The gyrated tetrahedral-octahedral honeycomb or gyrated alternated cubic honeycomb is a space-filling tessellation (or honeycomb) in Euclidean 3-space made up of octahedra and tetrahedra in a ratio of 1:2.

It is vertex-uniform with 8 tetrahedra and 6 octahedra around each vertex.

It is not edge-uniform. All edges have 2 tetrahedra and 2 octahedra, but some are alternating, and some are paired.

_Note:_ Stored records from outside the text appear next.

(** C16: the task timer stops, and does it with every group complete: when the
    groups of the chain of tasks can be activated, and none of them is missing
    more than 200 users for each firing, the firings end with no task left,
    the timer stopped, and exactly the wanted number of live users in every
    group; groups that are no tasks are as before, and no user is lost. *)
Theorem activation_completes ins m ts free gs M n cfree :
  manage_inv m free gs M n cfree ts -> ts <> [] -> ins <> [] -> mg_ev_task m = Some true ->
  Forall (fun g => can_activate (mg_us m) gs g /\
    missing (mg_us m) gs g <= NTG_MAX_ACTIVATE_NUM * Z.of_nat (length ins)) ts ->
  Forall (fun drs => (length ts <= length drs)%nat /\ Forall good_draws drs) ins ->
  exists m' gs', timer_runs ins m = Some m' /\ manage_inv m' free gs' M n cfree [] /\
    mg_task_n m' = 0 /\ mg_task_flag m' = false /\ mg_ev_task m' = Some false /\
    (forall g, g ∉ ts -> gs' !! g = gs !! g) /\
    Forall (complete (mg_us m) (mg_us m') gs') ts.
Proof.
  intros I Hts Hins Hev Hm Hd.
  destruct (timer_runs_finish ins m ts free gs M n cfree I Hts Hins Hev Hm Hd) as
    (m' & gs' & E & I' & F & V & O & _ & C).
  exists m', gs'. split_and!; try done. apply (ti_count _ _ _ (mi_tasks _ _ _ _ _ _ _ I')).
Qed.

(** ** The messages *)

(** There is room for the group of the message: its slot is empty when the
    consumer is known, otherwise there is a consumer to take. *)
Definition slot_free (m : manage) (M : gmap Z Z) (n : nat) (cfree : list Z) (sm : simulation_message)
  : Prop :=
  match M !! u64 (sm_csm_id sm) with
  | Some c => exists csm, consumers (mg_us m) !! c = Some csm /\
      csm_gps csm !! Z.to_nat (sm_gp_id sm) = Some None
  | None => cfree <> [] /\ n <> O
  end.


Lemma no_memory env c i m csm :
  consumers (mg_us m) !! c = Some csm -> 0 <= i -> csm_gps csm !! Z.to_nat i = Some None ->
  se_calloc env = None -> get_or_create_group env c i m = Some (None, m).
Proof.
  intros Hc Hi Hs Hg. unfold get_or_create_group, get_gps. rewrite Hc. cbn [mbind option_bind].
  rewrite (proj2 (Z.ltb_ge _ _)) by lia. rewrite Hs. cbn [mbind option_bind]. by rewrite Hg.
Qed.

(** A message that fails before there is a group. *)
Lemma refused_simulation env sm m free gs M n cfree ts :
  manage_inv m free gs M n cfree ts -> 0 <= sm_gp_id sm < NTG_USER_GROUP_SIZE ->
  (cfree = [] /\ M !! u64 (sm_csm_id sm) = None) \/ (se_calloc env = None /\ slot_free m M n cfree sm) ->
  exists m' M' n' cfree', ntg_user_simulation_process env sm m = Some (NTG_ERROR, m') /\
    manage_inv m' free gs M' n' cfree' ts /\
    if bool_decide (cfree = [] \/ is_Some (M !! u64 (sm_csm_id sm))) then m' = m /\ M' = M
    else exists c, M' = <[u64 (sm_csm_id sm) := c]> M.
Proof.
  intros I Hi Hcase. unfold ntg_user_simulation_process.
  pose proof I as [_ CI _]. pose proof CI as [_ C _ _ _ _ _ _]. unfold slot_free in Hcase.
  destruct (M !! u64 (sm_csm_id sm)) as [c|] eqn:Hk.
  - destruct Hcase as [[_ ?]|[Hg (csm & Hc & Hs)]]; [done|]. unfold get_or_create_consumer.
    rewrite (find_consumer_spec _ _ _ _ _ _ CI), Hk. cbn [mbind option_bind].
    rewrite (no_memory _ _ _ _ csm) by (done || lia). cbn [mbind option_bind].
    exists m, M, n, cfree. rewrite bool_decide_eq_true_2 by (right; by eexists). done.
  - destruct Hcase as [[-> _]|[Hg [Hcf Hn]]].
    + unfold get_or_create_consumer. rewrite (find_consumer_spec _ _ _ _ _ _ CI), Hk.
      cbn [mbind option_bind]. unfold ntg_user_get_consumer. cbn in C. rewrite C. cbn [mbind option_bind].
      exists m, M, n, []. rewrite bool_decide_eq_true_2 by (by left). done.
    + destruct cfree as [|c cfree]; [done|]. destruct n as [|n]; [done|]. destruct I as [I _ TI].
      destruct (create_consumer_spec m gs M n c cfree _ CI Hk) as (m0 & E0 & CI0 & U0 & T0 & _).
      rewrite E0. cbn [mbind option_bind]. erewrite no_memory; [|rewrite U0; apply lookup_insert_eq|lia| |done].
      2: { cbn [csm_gps]. apply lookup_replicate. split; [done|]. unfold NTG_USER_GROUP_SIZE in *. lia. }
      cbn [mbind option_bind]. exists m0, (<[u64 (sm_csm_id sm) := c]> M), n, cfree.
      rewrite bool_decide_eq_false_2 by (intros [|[]]; done). split; [done|]. split; [|by exists c].
      destruct TI as [H1 H2 H3 H4]. split; [rewrite U0; by apply pool_inv_consumers|done|].
      split; rewrite ?U0, ?T0; done.
Qed.

(** A message for a group that cannot be allocated is answered with failure
    and changes no group, no user and no task: without a free consumer, or
    when the consumer is known but memory is short, nothing changes at all; a
    consumer that was created before memory ran short stays known. *)
Theorem message_refused env rcs ret sm m free gs M n cfree ts :
  manage_inv m free gs M n cfree ts -> 0 <= sm_gp_id sm < NTG_USER_GROUP_SIZE ->
  write_result rcs = Some ret ->
  (cfree = [] /\ M !! u64 (sm_csm_id sm) = None) \/ (se_calloc env = None /\ slot_free m M n cfree sm) ->
  exists m' M' n' cfree', ntg_user_message_handler env rcs (SimulationMessage sm) m =
      Some (ret, Some (s64 (sm_csm_id sm), NTG_RST_FAILED), m') /\
    manage_inv m' free gs M' n' cfree' ts /\
    if bool_decide (cfree = [] \/ is_Some (M !! u64 (sm_csm_id sm))) then m' = m /\ M' = M
    else exists c, M' = <[u64 (sm_csm_id sm) := c]> M.
Proof.
  intros I Hi Hret Hcase. unfold ntg_user_message_handler.
  destruct (refused_simulation env sm m free gs M n cfree ts I Hi Hcase) as (m' & M' & n' & cfree' & E & H).
  rewrite E. cbn [mbind option_bind]. rewrite Hret. by exists m', M', n', cfree'.
Qed.

(** A control message that deletes a group which is no task is answered with
    success: the users of the group are all back in the pool, the group is
    freed and its slot empty, and the invariant of the manager holds again. *)
Theorem message_delete_correct env rcs ret id i c g gp m free gs M n cfree ts :
  manage_inv m free gs M n cfree ts -> M !! u64 id = Some c -> in_slot (mg_us m) c i g ->
  groups (mg_us m) !! g = Some gp -> g_active gp = false -> g ∉ ts -> write_result rcs = Some ret ->
  exists fl ll m', gs !! g = Some (fl, ll) /\
    ntg_user_message_handler env rcs (ControlMessage id i NTG_CTL_DELETE) m =
      Some (ret, Some (s64 id, NTG_RST_SUCCESS), m') /\
    manage_inv m' (rev ll ++ rev fl ++ free) (delete g gs) M n cfree ts /\
    groups (mg_us m') !! g = None /\ forall g', ~ in_slot (mg_us m') c i g'.
Proof.
  intros I Hk Hs Hgp Ha Hgt Hret. pose proof Hs as (Hi & csm & Hc & Hg).
  pose proof (control_delete_ok id i m free gs M n cfree ts I Hi) as H. rewrite Hk in H.
  destruct H as (csm' & Hc' & H). rewrite Hc in Hc'. apply (inj Some) in Hc' as <-. rewrite Hg in H.
  destruct H as (gp' & fl & ll & Hgp' & Hgs & H). rewrite Hgp in Hgp'. apply (inj Some) in Hgp' as <-.
  destruct (H Ha Hgt) as (m' & E & I' & Hn & Hsl). exists fl, ll, m'.
  unfold ntg_user_message_handler. rewrite E. cbn [mbind option_bind]. by rewrite Hret.
Qed.

(** ** An example: two of three users for consumer 7 *)

Definition example_init : init_env :=
  InitEnv true true true true true (fun u => new_user u PNull) (fun _ => Consumer PNull 0 [])
    (fun _ => null_link) None.
Definition example_message : simulation_message :=
  Simulation 7 [] (g_behavior zero_group) 1 false 0 2.
Definition example_env : sim_env := SimEnv (Some 1000) true true true.
Definition example_draws : list (list draw * bool) := [(replicate 200 good_draw, true)].

(** The manager at the start, with the group, and with its users live. *)
Definition no_manager : manage :=
  Manage (example_state 0) None None 0 (HashTable 0 [] ∅ None 0) 0 false None.
Definition example_manager : manage :=
  match ntg_user_manage_init example_init 3 3 with Some (_, Some m) => m | _ => no_manager end.
Definition example_simulated : manage :=
  match ntg_user_message_handler example_env [NTG_OK] (SimulationMessage example_message)
    example_manager with Some (_, m) => m | None => no_manager end.
Definition example_running : manage := default no_manager (timer_runs [example_draws] example_simulated).

Lemma example_manager_inv : manage_inv example_manager [0; 1; 2] ∅ ∅ 3 [0; 1; 2] [].
Proof.
  destruct (manage_init_ok example_init 3 3) as (m & E & I & _); [reflexivity..|lia|cbn; lia|].
  unfold example_manager. rewrite E. exact I.
Qed.

Lemma example_valid : sim_valid example_message [0; 1; 2].
Proof. split; [|cbn; lia|discriminate]. cbn. unfold NTG_USER_GROUP_SIZE. lia. Qed.

Lemma example_timer : timer_works example_env example_manager.
Proof. right. by split. Qed.

Lemma example_simulated_inv : exists c n cfree,
  manage_inv example_simulated [2] {[ 1000 := ([1; 0], []) ]} {[ 7 := c ]} n cfree [1000] /\
  in_slot (mg_us example_simulated) c 1 1000.
Proof.
  destruct (simulation_ok example_env example_message 1000 example_manager [0; 1; 2] ∅ ∅ 3 [0; 1; 2] [])
    as (rc & m' & c & n & cfree & E & H).
  - apply example_manager_inv.
  - apply example_valid.
  - apply example_timer.
  - reflexivity.
  - by vm_compute.
  - by vm_compute.
  - by split.
  - destruct H as (-> & I & _ & Hs). exists c, n, cfree. unfold example_simulated, ntg_user_message_handler.
    rewrite E. by split.
Qed.

Lemma example_can_activate :
  can_activate (mg_us example_simulated) {[ 1000 := ([1; 0], []) ]} 1000 /\
  missing (mg_us example_simulated) {[ 1000 := ([1; 0], []) ]} 1000 = 2.
Proof.
  destruct (groups (mg_us example_simulated) !! 1000) as [gp|] eqn:Hgp; [|vm_compute in Hgp; discriminate].
  split.
  - exists [1; 0], [], gp. split; [done|]. split; [done|]. split; [apply idle_ready; by vm_compute|].
    vm_compute in Hgp. injection Hgp as <-. cbn. split; [lia|done].
  - unfold missing. rewrite Hgp. vm_compute in Hgp. by injection Hgp as <-.
Qed.

Lemma example_good : Forall good_draws example_draws.
Proof.
  apply Forall_singleton. split; [by vm_compute|]. by apply Forall_replicate.
Qed.

Lemma activation_completes_witness :
  exists m' gs', timer_runs [example_draws] example_simulated = Some m' /\ mg_task_n m' = 0 /\
    complete (mg_us example_simulated) (mg_us m') gs' 1000.
Proof.
  destruct example_simulated_inv as (c & n & cfree & I & _).
  destruct (activation_completes [example_draws] example_simulated [1000] [2]
    {[ 1000 := ([1; 0], []) ]} {[ 7 := c ]} n cfree) as (m' & gs' & E & _ & Hn & _ & _ & _ & C).
  - exact I.
  - done.
  - done.
  - vm_compute. reflexivity.
  - apply Forall_singleton. destruct example_can_activate as [H ->]. split; [exact H|].
    vm_compute. discriminate.
  - apply Forall_singleton. split; [cbn; lia|exact example_good].
  - exists m', gs'. split; [exact E|]. split; [exact Hn|]. exact (proj1 (Forall_singleton _ _) C).
Defined.


Lemma message_refused_witness :
  exists m', ntg_user_message_handler (SimEnv None true true true) [NTG_OK]
      (SimulationMessage example_message) example_manager = Some (NTG_OK, Some (7, NTG_RST_FAILED), m') /\
    exists M n cfree, manage_inv m' [0; 1; 2] ∅ M n cfree [].
Proof.
  destruct (message_refused (SimEnv None true true true) [NTG_OK] NTG_OK example_message
    example_manager [0; 1; 2] ∅ ∅ 3 [0; 1; 2] []) as (m' & M & n & cfree & E & I & _).
  - apply example_manager_inv.
  - vm_compute. split; [discriminate|reflexivity].
  - vm_compute. reflexivity.
  - right. split; [reflexivity|by split].
  - exists m'. split; [exact E|]. by exists M, n, cfree.
Defined.

Lemma example_running_inv : exists c n cfree gs,
  manage_inv example_running [2] gs {[ 7 := c ]} n cfree [] /\ in_slot (mg_us example_running) c 1 1000.
Proof.
  destruct example_simulated_inv as (c & n & cfree & I & Hs).
  destruct (timer_runs_finish [example_draws] example_simulated [1000] [2]
    {[ 1000 := ([1; 0], []) ]} {[ 7 := c ]} n cfree) as (m' & gs' & E & I' & _ & _ & _ & _ & C).
  - exact I.
  - done.
  - done.
  - by vm_compute.
  - apply Forall_singleton. destruct example_can_activate as [H ->]. split; [exact H|]. by vm_compute.
  - apply Forall_singleton. split; [cbn; lia|exact example_good].
  - apply Forall_singleton in C as (fl & ll & _ & gp & _ & Hg & Hgp & _).
    exists c, n, cfree, gs'. unfold example_running. rewrite E. cbn [default]. split; [exact I'|].
    destruct (ci_group _ _ _ _ _ (mi_csm _ _ _ _ _ _ _ I') 1000) as (gp' & Hgp' & Hsl & k & Hk); [by eexists|].
    apply lookup_singleton_Some in Hk as [_ ->].
    assert (Hid : g_gp_id gp' = 1).
    { assert (Er : m' = example_running) by (unfold example_running; by rewrite E). rewrite Er in Hgp'.
      vm_compute in Hgp'. by injection Hgp' as <-. }
    by rewrite Hid in Hsl.
Qed.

It can be seen as reflective layers of this layer honeycomb:

==== Construction by gyration ====
This is a less symmetric version of another honeycomb, tetrahedral-octahedral honeycomb, in which each edge is surrounded by alternating tetrahedra and octahedra. Both can be considered as consisting of layers one cell thick, within which the two kinds of cell strictly alternate. Because the faces on the planes separating these layers form a regular pattern of triangles, adjacent layers can be placed so that each octahedron in one layer meets a tetrahedron in the next layer, or so that each cell meets a cell of its own kind (the layer boundary thus becomes a reflection plane). The latter form is called gyrated.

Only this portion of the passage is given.